# INSTRUCTIONS TO FOLLOW
Could you transcribe all of the data word for word?

# AVAILABLE RECORDS
(** The laptop comes online between the two reads of its row: the snapshot
    shows it offline, and its broadcast comes after the subscription. *)
Definition first_leg_acts : list (Action + FeedInput) :=
  [inr FiRun; inr FiRun; inr FiRun] ++ map inl (take 5 (online_actions 2)) ++
  [inr FiRun; inl (Run 2 (ISent true)); inr (FiSent true)].
Definition second_leg_acts : list (Action + FeedInput) := map inl (bcast_actions 2) ++ [inr FiRun; inr (FiSent true)].

Definition feed_start_example : FeedSys := mkFeedSys subscribed_example (FtLaptops ThenSubscribe) [].
Definition feed_run (f : FeedSys) (l : list (Action + FeedInput)) : FeedSys := default f (foldl (feed_act 7) (Some f) l).
Definition feed_middle_example : FeedSys := feed_run feed_start_example first_leg_acts.
Definition feed_subscribed_example : FeedSys :=
  mkFeedSys (fy_sys feed_middle_example) (FtLoop (length (broadcasts (hub (fy_sys feed_middle_example))))) (fy_sent feed_middle_example).
Definition feed_end_example : FeedSys := feed_run feed_subscribed_example second_leg_acts.
Definition feed_screen : gmap Uuid AgentView :=
  be_agents (foldl (handle_hub_msg (fun m => (map_to_list m).*2)) backend_new (fy_sent feed_end_example)).
(** * process_sanctions: a shallow embedding of the UK sanctions list processor

    The development follows [process_sanctions.py]: text primitives of the
    Python runtime, the regular expressions the script compiles, the per-row
    helper functions, the per-group aggregation, the post-aggregation passes,
    the final checks and the pipeline of [main].

    Conventions.
    - A Python [str] is a sequence of Unicode code points: [pystr := list N].
      Comparison of two [str] is lexicographic on code points.
    - A cell of a pandas column is [option _]: [None] stands for NaN / pd.NA /
      None / NaT, whichever the column's dtype uses.
    - The parts of the Unicode character database that cannot be written out
      here (decimal digits, word characters and lower-case mappings outside
      ASCII) are a parameter [unicode_db]; the ASCII range is spelled out.
    - Exceptions are values of [exn]; a computation that may raise returns
      [result _]. *)

From Stdlib Require Import ZArith NArith List Bool Lia String Ascii.
From Stdlib Require Import Permutation Sorted FinFun.
From stdpp Require Import base tactics decidable option list sorting pretty.
Import ListNotations.

Local Open Scope N_scope.

(** ** Text *)

Definition char := N.
Definition pystr := list char.

(** The code points of a literal written in UTF-8. *)
Fixpoint utf8_decode (bs : list N) : pystr :=
  match bs with
  | [] => []
  | b :: r =>
    if b <? 128 then b :: utf8_decode r
    else if b <? 224 then
      match r with
      | b2 :: r' => ((b - 192) * 64 + (b2 - 128)) :: utf8_decode r'
      | _ => []
      end
    else if b <? 240 then
      match r with
      | b2 :: b3 :: r' =>
        ((b - 224) * 4096 + (b2 - 128) * 64 + (b3 - 128)) :: utf8_decode r'
      | _ => []
      end
    else
      match r with
      | b2 :: b3 :: b4 :: r' =>
        ((b - 240) * 262144 + (b2 - 128) * 4096 + (b3 - 128) * 64 + (b4 - 128))
          :: utf8_decode r'
      | _ => []
      end
  end.

Definition bytes_of_string (s : string) : list N :=
  map N_of_ascii (list_ascii_of_string s).

Definition lit (s : string) : pystr := utf8_decode (bytes_of_string s).

(** [str.isspace] of one character; also the class [\s] of [re] on [str]
    patterns. *)
Definition isspace (c : char) : bool :=
  ((9 <=? c) && (c <=? 13)) || ((28 <=? c) && (c <=? 32))
  || (c =? 133) || (c =? 160) || (c =? 5760)
  || ((8192 <=? c) && (c <=? 8202))
  || (c =? 8232) || (c =? 8233) || (c =? 8239) || (c =? 8287) || (c =? 12288).

Fixpoint drop_while {A} (p : A -> bool) (l : list A) : list A :=
  match l with
  | [] => []
  | x :: l' => if p x then drop_while p l' else l
  end.


(** [s.lstrip(chars)], [s.rstrip(chars)] with the set of characters given
    as a predicate; [s.strip()] is [strip_by isspace]. *)
Definition lstrip_by (p : char -> bool) (s : pystr) : pystr := drop_while p s.
Definition rstrip_by (p : char -> bool) (s : pystr) : pystr :=
  rev (drop_while p (rev s)).
Definition strip_by (p : char -> bool) (s : pystr) : pystr :=
  rstrip_by p (lstrip_by p s).
Definition strip (s : pystr) : pystr := strip_by isspace s.

Definition in_chars (chars : pystr) (c : char) : bool :=
  existsb (N.eqb c) chars.

Fixpoint startswith (p s : pystr) : bool :=
  match p, s with
  | [], _ => true
  | _ :: _, [] => false
  | a :: p', b :: s' => (a =? b) && startswith p' s'
  end.

Fixpoint str_eqb (a b : pystr) : bool :=
  match a, b with
  | [], [] => true
  | x :: a', y :: b' => (x =? y) && str_eqb a' b'
  | _, _ => false
  end.

(** [a <= b] on [str]. *)
Fixpoint str_leb (a b : pystr) : bool :=
  match a, b with
  | [], _ => true
  | _ :: _, [] => false
  | x :: a', y :: b' =>
    if x <? y then true else if x =? y then str_leb a' b' else false
  end.

Definition str_le (a b : pystr) : Prop := str_leb a b = true.

(** [sep.join(parts)]. *)
Fixpoint join (sep : pystr) (parts : list pystr) : pystr :=
  match parts with
  | [] => []
  | [p] => p
  | p :: rest => p ++ sep ++ join sep rest
  end.

(** The Unicode data that is not spelled out: for a code point of 128 or
    more, its decimal value when it is a decimal digit (category Nd), whether
    it is a word character ([\w]), and its lower-case mapping. *)
Record unicode_db := {
  ucd_decimal : char -> option Z;
  ucd_word : char -> bool;
  ucd_lower : char -> pystr
}.

(** A database that knows nothing beyond ASCII. *)
Definition ascii_db : unicode_db :=
  {| ucd_decimal := fun _ => None;
     ucd_word := fun _ => false;
     ucd_lower := fun c => [c] |}.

# YOUR SOLUTION
(** The laptop comes online between the two reads of its row: the snapshot
    shows it offline, and its broadcast comes after the subscription. *)
Definition first_leg_acts : list (Action + FeedInput) :=
  [inr FiRun; inr FiRun; inr FiRun] ++ map inl (take 5 (online_actions 2)) ++
  [inr FiRun; inl (Run 2 (ISent true)); inr (FiSent true)].
Definition second_leg_acts : list (Action + FeedInput) := map inl (bcast_actions 2) ++ [inr FiRun; inr (FiSent true)].

Definition feed_start_example : FeedSys := mkFeedSys subscribed_example (FtLaptops ThenSubscribe) [].
Definition feed_run (f : FeedSys) (l : list (Action + FeedInput)) : FeedSys := default f (foldl (feed_act 7) (Some f) l).
Definition feed_middle_example : FeedSys := feed_run feed_start_example first_leg_acts.
Definition feed_subscribed_example : FeedSys :=
  mkFeedSys (fy_sys feed_middle_example) (FtLoop (length (broadcasts (hub (fy_sys feed_middle_example))))) (fy_sent feed_middle_example).
Definition feed_end_example : FeedSys := feed_run feed_subscribed_example second_leg_acts.
Definition feed_screen : gmap Uuid AgentView :=
  be_agents (foldl (handle_hub_msg (fun m => (map_to_list m).*2)) backend_new (fy_sent feed_end_example)).
(** * process_sanctions: a shallow embedding of the UK sanctions list processor

    The development follows [process_sanctions.py]: text primitives of the
    Python runtime, the regular expressions the script compiles, the per-row
    helper functions, the per-group aggregation, the post-aggregation passes,
    the final checks and the pipeline of [main].

    Conventions.
    - A Python [str] is a sequence of Unicode code points: [pystr := list N].
      Comparison of two [str] is lexicographic on code points.
    - A cell of a pandas column is [option _]: [None] stands for NaN / pd.NA /
      None / NaT, whichever the column's dtype uses.
    - The parts of the Unicode character database that cannot be written out
      here (decimal digits, word characters and lower-case mappings outside
      ASCII) are a parameter [unicode_db]; the ASCII range is spelled out.
    - Exceptions are values of [exn]; a computation that may raise returns
      [result _]. *)

From Stdlib Require Import ZArith NArith List Bool Lia String Ascii.
From Stdlib Require Import Permutation Sorted FinFun.
From stdpp Require Import base tactics decidable option list sorting pretty.
Import ListNotations.

Local Open Scope N_scope.

(** ** Text *)

Definition char := N.
Definition pystr := list char.

(** The code points of a literal written in UTF-8. *)
Fixpoint utf8_decode (bs : list N) : pystr :=
  match bs with
  | [] => []
  | b :: r =>
    if b <? 128 then b :: utf8_decode r
    else if b <? 224 then
      match r with
      | b2 :: r' => ((b - 192) * 64 + (b2 - 128)) :: utf8_decode r'
      | _ => []
      end
    else if b <? 240 then
      match r with
      | b2 :: b3 :: r' =>
        ((b - 224) * 4096 + (b2 - 128) * 64 + (b3 - 128)) :: utf8_decode r'
      | _ => []
      end
    else
      match r with
      | b2 :: b3 :: b4 :: r' =>
        ((b - 240) * 262144 + (b2 - 128) * 4096 + (b3 - 128) * 64 + (b4 - 128))
          :: utf8_decode r'
      | _ => []
      end
  end.

Definition bytes_of_string (s : string) : list N :=
  map N_of_ascii (list_ascii_of_string s).

Definition lit (s : string) : pystr := utf8_decode (bytes_of_string s).

(** [str.isspace] of one character; also the class [\s] of [re] on [str]
    patterns. *)
Definition isspace (c : char) : bool :=
  ((9 <=? c) && (c <=? 13)) || ((28 <=? c) && (c <=? 32))
  || (c =? 133) || (c =? 160) || (c =? 5760)
  || ((8192 <=? c) && (c <=? 8202))
  || (c =? 8232) || (c =? 8233) || (c =? 8239) || (c =? 8287) || (c =? 12288).

Fixpoint drop_while {A} (p : A -> bool) (l : list A) : list A :=
  match l with
  | [] => []
  | x :: l' => if p x then drop_while p l' else l
  end.


(** [s.lstrip(chars)], [s.rstrip(chars)] with the set of characters given
    as a predicate; [s.strip()] is [strip_by isspace]. *)
Definition lstrip_by (p : char -> bool) (s : pystr) : pystr := drop_while p s.
Definition rstrip_by (p : char -> bool) (s : pystr) : pystr :=
  rev (drop_while p (rev s)).
Definition strip_by (p : char -> bool) (s : pystr) : pystr :=
  rstrip_by p (lstrip_by p s).
Definition strip (s : pystr) : pystr := strip_by isspace s.

Definition in_chars (chars : pystr) (c : char) : bool :=
  existsb (N.eqb c) chars.

Fixpoint startswith (p s : pystr) : bool :=
  match p, s with
  | [], _ => true
  | _ :: _, [] => false
  | a :: p', b :: s' => (a =? b) && startswith p' s'
  end.

Fixpoint str_eqb (a b : pystr) : bool :=
  match a, b with
  | [], [] => true
  | x :: a', y :: b' => (x =? y) && str_eqb a' b'
  | _, _ => false
  end.

(** [a <= b] on [str]. *)
Fixpoint str_leb (a b : pystr) : bool :=
  match a, b with
  | [], _ => true
  | _ :: _, [] => false
  | x :: a', y :: b' =>
    if x <? y then true else if x =? y then str_leb a' b' else false
  end.

Definition str_le (a b : pystr) : Prop := str_leb a b = true.

(** [sep.join(parts)]. *)
Fixpoint join (sep : pystr) (parts : list pystr) : pystr :=
  match parts with
  | [] => []
  | [p] => p
  | p :: rest => p ++ sep ++ join sep rest
  end.

(** The Unicode data that is not spelled out: for a code point of 128 or
    more, its decimal value when it is a decimal digit (category Nd), whether
    it is a word character ([\w]), and its lower-case mapping. *)
Record unicode_db := {
  ucd_decimal : char -> option Z;
  ucd_word : char -> bool;
  ucd_lower : char -> pystr
}.

(** A database that knows nothing beyond ASCII. *)
Definition ascii_db : unicode_db :=
  {| ucd_decimal := fun _ => None;
     ucd_word := fun _ => false;
     ucd_lower := fun c => [c] |}.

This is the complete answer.